**Your goal:**
Restate verbatim the span of lines below between the line with "destruct P as" and the line with "(Hh0 & Hf0).", including those two lines, and only that span.

**Records:**
Lemma countb_zero P l : countb P l = 0 <-> forall x, x ∈ l -> P x = false.
Proof.
  pose proof (countb_nonneg P l). pose proof (countb_pos P l). split.
  - intros H1 x Hx. destruct (P x) eqn:E; [|done]. assert (0 < countb P l) by (apply H0; eauto). lia.
  - intros H1. destruct (Z.ltb_spec 0 (countb P l)) as [(x & Hx & E)%H0|]; [|lia]. by rewrite H1 in E.
Qed.

Lemma countb_filter_ne P a l : countb P (filter (fun q => q <> a) l) = countb (fun x => P x && negb (bool_decide (x = a))) l.
Proof.
  induction l as [|x l IH]; [done|]. rewrite filter_cons. cbn [countb].
  destruct (decide (x = a)) as [->|].
  - rewrite decide_False by naive_solver. rewrite (bool_decide_eq_true_2 (a = a)), andb_false_r by done. lia.
  - rewrite decide_True, (bool_decide_eq_false_2 (x = a)), andb_true_r by done. cbn [countb]. lia.
Qed.

(** Changing the predicate at one element of a list without duplicates. *)
Lemma countb_change P Q a l :
  NoDup l -> a ∈ l -> (forall x, x ∈ l -> x <> a -> P x = Q x) ->
  countb Q l = countb P l - (if P a then 1 else 0) + (if Q a then 1 else 0).
Proof.
  induction l as [|x l IH]; [set_solver|]. intros [Hx Hnd]%NoDup_cons Ha HPQ. cbn [countb].
  apply elem_of_cons in Ha as [->|Ha].
  - rewrite (countb_ext P Q l); [lia|]. intros y Hy. apply HPQ; set_solver.
  - assert (x <> a) by set_solver. rewrite (HPQ x), IH; [lia|done|done|set_solver|set_solver|done].
Qed.
(* ===== verification/LockSleep.v ===== *)
(** * Heavyweight locks: joining the wait queue, and the whole request *)
From stdpp Require Import list gmap functions.
From S2P Require Import Prelude LockModes LockTable LockInvariant LockOps LockRequests.

(** ** Into the queue *)

Section enqueue.
Context (s : lmgr) (t : LOCKTAG) (L : LOCK) (p m : Z) (i : nat).
Hypothesis R : requesting s t L p m.
Hypothesis Hm : is_mode m.
Hypothesis Hheld : forall b, Z.testbit (heldLocks (allProcs s p)) b = true -> holds s t p b = true.

Let s' := enqueue s p t L m i.
Let Q := take i (waitProcs L) ++ p :: drop i (waitProcs L).

Definition enqueued_lock : LOCK :=
  {| grantMask := grantMask L; waitMask := Z.lor (waitMask L) (LOCKBIT_ON m); procLocks := procLocks L;
     waitProcs := take i (waitProcs L) ++ p :: drop i (waitProcs L);
     requested := requested L; nRequested := nRequested L; granted := granted L; nGranted := nGranted L |}.

Lemma enqueue_procs q : q <> p -> allProcs s' q = allProcs s q.
Proof. intros Hq. by apply fn_lookup_insert_ne. Qed.

Lemma enqueue_self :
  links (allProcs s' p) = true /\ waitLock (allProcs s' p) = Some t /\ waitProcLock (allProcs s' p) = Some (t, p) /\
  waitStatus (allProcs s' p) = STATUS_WAITING /\ waits_mode s' p = m /\ heldLocks (allProcs s' p) = heldLocks (allProcs s p) /\
  lockGroupLeader (allProcs s' p) = lockGroupLeader (allProcs s p) /\ lockGroupMembers (allProcs s' p) = lockGroupMembers (allProcs s p).
Proof. unfold waits_mode. cbn. by rewrite fn_lookup_insert. Qed.

Lemma enqueue_leader q : leader_of s' q = leader_of s q.
Proof.
  unfold leader_of. destruct (decide (q = p)) as [->|]; [|by rewrite enqueue_procs].
  by destruct enqueue_self as (_ & _ & _ & _ & _ & _ & -> & _).
Qed.

Lemma enqueue_mode q : q <> p -> waits_mode s' q = waits_mode s q.
Proof. intros Hq. unfold waits_mode. by rewrite enqueue_procs. Qed.
(** What [ProcSleep] reports when it finds a two-way deadlock itself. *)
Definition RememberSimpleDeadLock (s : lmgr) (proc1 lockmode : Z) (tag : LOCKTAG) (proc2 : Z) : list DEADLOCK_INFO :=
  match waitLock (allProcs s proc2) with
  | Some tag2 =>
      [ {| info_locktag := tag; info_lockmode := lockmode; info_pid := pid (allProcs s proc1) |};
        {| info_locktag := tag2; info_lockmode := waitLockMode (allProcs s proc2); info_pid := pid (allProcs s proc2) |} ]
  | None => []
  end.

(** The timeout handler of a waiting process: look for a deadlock, and leave the
    queue if there is one that cannot be resolved. *)
Definition CheckDeadLock (MaxBackends : Z) (vacuumFlags : Z -> Z) (s : lmgr) (MyProc : Z) (possible0 : list EDGE) : cres (lmgr * DeadLockState) :=
  if negb (links (allProcs s MyProc)) then Ret (s, DS_NOT_YET_CHECKED)
  else
    let* (s, verdict, _, _) := DeadLockCheck MaxBackends vacuumFlags MyProc s MyProc possible0 in
    match verdict with
    | DS_HARD_DEADLOCK => let* s := RemoveFromWaitQueue s MyProc MyProc in Ret (s, verdict)
    | _ => Ret (s, verdict)
    end.
Lemma true_queue_agree c g tag last procs : forall st1 st2, visitedProcs st1 = visitedProcs st2 ->
  agree (true_queue_loop MaxBackends s recurse c g tag last procs st1) (true_queue_loop MaxBackends s recurse c g tag last procs st2).
Proof.
  induction procs as [|p procs IH]; intros st1 st2 E; cbn [true_queue_loop]; [done|]. destruct (_ =? last); [done|]. destruct (_ && _); [|by apply IH].
  apply agree_bind; [by apply soft_edge_agree|]. intros st1' st2' [r|] E'; [done|]. by apply IH.
Qed.

Lemma member_agree c g st1 st2 : visitedProcs st1 = visitedProcs st2 ->
  agree (FindLockCycleRecurseMember MaxBackends vacuumFlags MyProc s orders recurse c g st1) (FindLockCycleRecurseMember MaxBackends vacuumFlags MyProc s orders recurse c g st2).
Proof.
  intros E. unfold FindLockCycleRecurseMember. apply agree_deref. intros tag. apply agree_deref. intros L.
  apply agree_bind; [by apply hard_edges_agree|]. intros st1' st2' [r|] E'; [done|]. destruct (List.find _ orders); [by apply ordered_queue_agree|].
  destruct (lockGroupLeader _); [apply agree_deref; intros last|cbn [cbind]]; by apply true_queue_agree.
Qed.
(** ** The local lock table *)

(** [ll_shared]: the pointers to the LOCK and the PROCLOCK are set; what they point to
    is found by the tag.  The owners in use are listed in array order; [None] is the
    session. *)
Record LOCALLOCK := {
  ll_shared : bool; nLocks : Z; holdsStrongLockCount : bool; lockCleared : bool;
  lockOwners : list (option Z * Z); maxLockOwners : Z }.

(** What a resource owner remembers of its locks. *)
Definition MAX_RESOWNER_LOCKS : Z := 15.
Record ResourceOwner := { nlocks : Z; ro_locks : list LOCALLOCKTAG }.

(** [l[i] = l[n - 1]] and [n] one less. *)
Definition swap_remove {A} (l : list A) (i : nat) : list A :=
  match last l with Some x => take (pred (length l)) (<[i := x]> l) | None => l end.

(** The last index with a property, as the loops that count down find it. *)
Fixpoint find_last {A} (P : A -> bool) (l : list A) : option nat :=
  match l with
  | [] => None
  | x :: l => match find_last P l with Some i => Some (S i) | None => if P x then Some 0%nat else None end
  end.

Definition ResourceOwnerRememberLock (o : ResourceOwner) (k : LOCALLOCKTAG) : ResourceOwner :=
  if MAX_RESOWNER_LOCKS <? nlocks o then o
  else {| nlocks := nlocks o + 1; ro_locks := if nlocks o <? MAX_RESOWNER_LOCKS then ro_locks o ++ [k] else ro_locks o |}.

Definition ResourceOwnerForgetLock (o : ResourceOwner) (k : LOCALLOCKTAG) : cres ResourceOwner :=
  if MAX_RESOWNER_LOCKS <? nlocks o then Ret o
  else
    c_assert (0 <? nlocks o);;
    match find_last (fun k' => bool_decide (k' = k)) (ro_locks o) with
    | Some i => Ret {| nlocks := nlocks o - 1; ro_locks := swap_remove (ro_locks o) i |}
    | None => Elog "lock reference is not owned by resource owner"
    end.

(** ** The state *)

Record request := { q_tag : LOCKTAG; q_mode : Z; q_owner : option Z; q_dontWait : bool; q_reportMemoryError : bool }.
Definition q_key (r : request) : LOCALLOCKTAG := (q_tag r, q_mode r).

Inductive LockAcquireResult := LOCKACQUIRE_NOT_AVAIL | LOCKACQUIRE_OK | LOCKACQUIRE_ALREADY_HELD | LOCKACQUIRE_ALREADY_CLEAR.

Inductive call_result :=
  | NoCall
  | Acquired (k : LOCALLOCKTAG) (r : LockAcquireResult)
  | Released (k : LOCALLOCKTAG) (r : bool)
  | AllReleased (lockmethodid : Z) (allLocks : bool)
  | CleanedUp.
(** A lock that is waited for is not held. *)
Lemma awaited_not_held H s F b p :
  proc_ok H s F b p -> links (allProcs s p) = true ->
  exists t m, waitLock (allProcs s p) = Some t /\ waits_mode s p = m /\ lockAwaited b = Some (t, m) /\ nlocks_of b (t, m) = 0 /\ heldp s F p t m = false.
Proof.
  intros P Hk. pose proof (pk_wait _ _ _ _ _ P) as W. unfold wait_ok in W. destruct (lockAwaited b) as [[t m]|] eqn:Ea; [|congruence].
  destruct W as (_ & (_ & Hn) & _ & [(_ & W1 & W2)|(W1 & _)]); [|congruence]. exists t, m. split_and!; try done.
  destruct (awaiting_point _ _ _ _ _ _ P Ea) as (Hu & Hpt). pose proof (vk_held _ _ _ _ (pk_view _ _ _ _ _ P t m)) as V. cbn in V. unfold heldp. rewrite V, Hn, Hu, Z.bits_0.
  unfold granted_asleep, releasing. rewrite Hk, andb_false_r. by destruct (at_point b).
Qed.

(** Getting a lock while asleep. *)
Lemma given_ok H s s' F b p : given s s' p -> proc_ok H s F b p -> proc_ok H s' F b p.
Proof.
  intros (Hk & Hk' & Hst & t0 & Ht0 & Hh) P. destruct (awaited_not_held _ _ _ _ _ P Hk) as (t1 & m1 & Ht1 & Hm1 & Ha & Hn & Hnot).
  rewrite Ht0 in Ht1. injection Ht1 as <-. rewrite Hm1 in Hh. destruct (awaiting_point _ _ _ _ _ _ P Ha) as (Hu & Hpt).
  destruct P as [P1 P2 P3 P4 P5 P6]. constructor; try done.
  - intros t m. destruct (decide ((t, m) = (t0, m1))) as [[= -> ->]|Hne].
    + destruct (P4 t0 m1) as [V1 V2 V3 V4 V5 V6 V7 V8]. cbn in *. unfold heldp in Hnot. apply orb_false_iff in Hnot as (Hh0 & Hf0).
      assert (holds s' t0 p m1 = true) as Hh1 by (by rewrite Hh, bool_decide_eq_true_2, Z.eqb_refl, orb_true_r).
      assert (granted_asleep s' b p (t0, m1) = true) as Hg1 by (unfold granted_asleep; by rewrite Ha, bool_decide_eq_true_2, Hk', Hst).
      constructor; cbn; try done.
      * congruence.
      * rewrite Hh1, Hg1. by rewrite orb_true_r.
      * intros Hc. specialize (V4 Hc). destruct (shared_of b (t0, m1)); congruence.
      * intros Hb. by rewrite Hu, Z.bits_0 in Hb.
    + replace (view_of s' F b p t m) with (view_of s F b p t m); [apply P4|]. unfold view_of, granted_asleep. rewrite Ha, Hh, (bool_decide_eq_false_2 (Some (t0, m1) = _)) by congruence.
      replace (bool_decide (t = t0) && (m =? m1)) with false; [by rewrite orb_false_r|]. symmetry. apply andb_false_iff. destruct (decide (t = t0)) as [->|]; [right; apply Z.eqb_neq; congruence|left; by apply bool_decide_eq_false_2].
  - unfold wait_ok in *. rewrite Ha in *. destruct P5 as (W1 & W2 & W3 & _). split_and!; [done|done|done|]. right. split; [done|]. by rewrite Hst.
  - unfold point_ok in *. by destruct (at_point b).
Qed.

Lemma bystander_ok H s s' F b p : bystander s s' p -> proc_ok H s F b p -> proc_ok H s' F b p.
Proof. intros [B|B]; [by apply unaffected_ok|by apply given_ok]. Qed.

(** ** Locks transferred by others *)

Lemma fast_tag_spec F t : fast_tag F t = true <-> t = SET_LOCKTAG_RELATION (databaseId F) (locktag_field2 t) /\ databaseId F <> InvalidOid.
Proof. unfold fast_tag. by rewrite andb_true_iff, bool_decide_eq_true, negb_true_iff, Z.eqb_neq. Qed.

Lemma fast_tag_ext F F' t : databaseId F' = databaseId F -> fast_tag F' t = fast_tag F t.
Proof. intros E. unfold fast_tag. by rewrite E. Qed.

(** Two relations of the database differ in their number. *)
Lemma fast_tag_inj F t t' : fast_tag F t = true -> fast_tag F t' = true -> locktag_field2 t' = locktag_field2 t -> t' = t.
Proof. intros (E1 & _)%fast_tag_spec (E2 & _)%fast_tag_spec E. congruence. Qed.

**Final answer:**
  destruct P as [P1 P2 P3 P4 P5 P6]. constructor; try done.
  - intros t m. destruct (decide ((t, m) = (t0, m1))) as [[= -> ->]|Hne].
    + destruct (P4 t0 m1) as [V1 V2 V3 V4 V5 V6 V7 V8]. cbn in *. unfold heldp in Hnot. apply orb_false_iff in Hnot as (Hh0 & Hf0).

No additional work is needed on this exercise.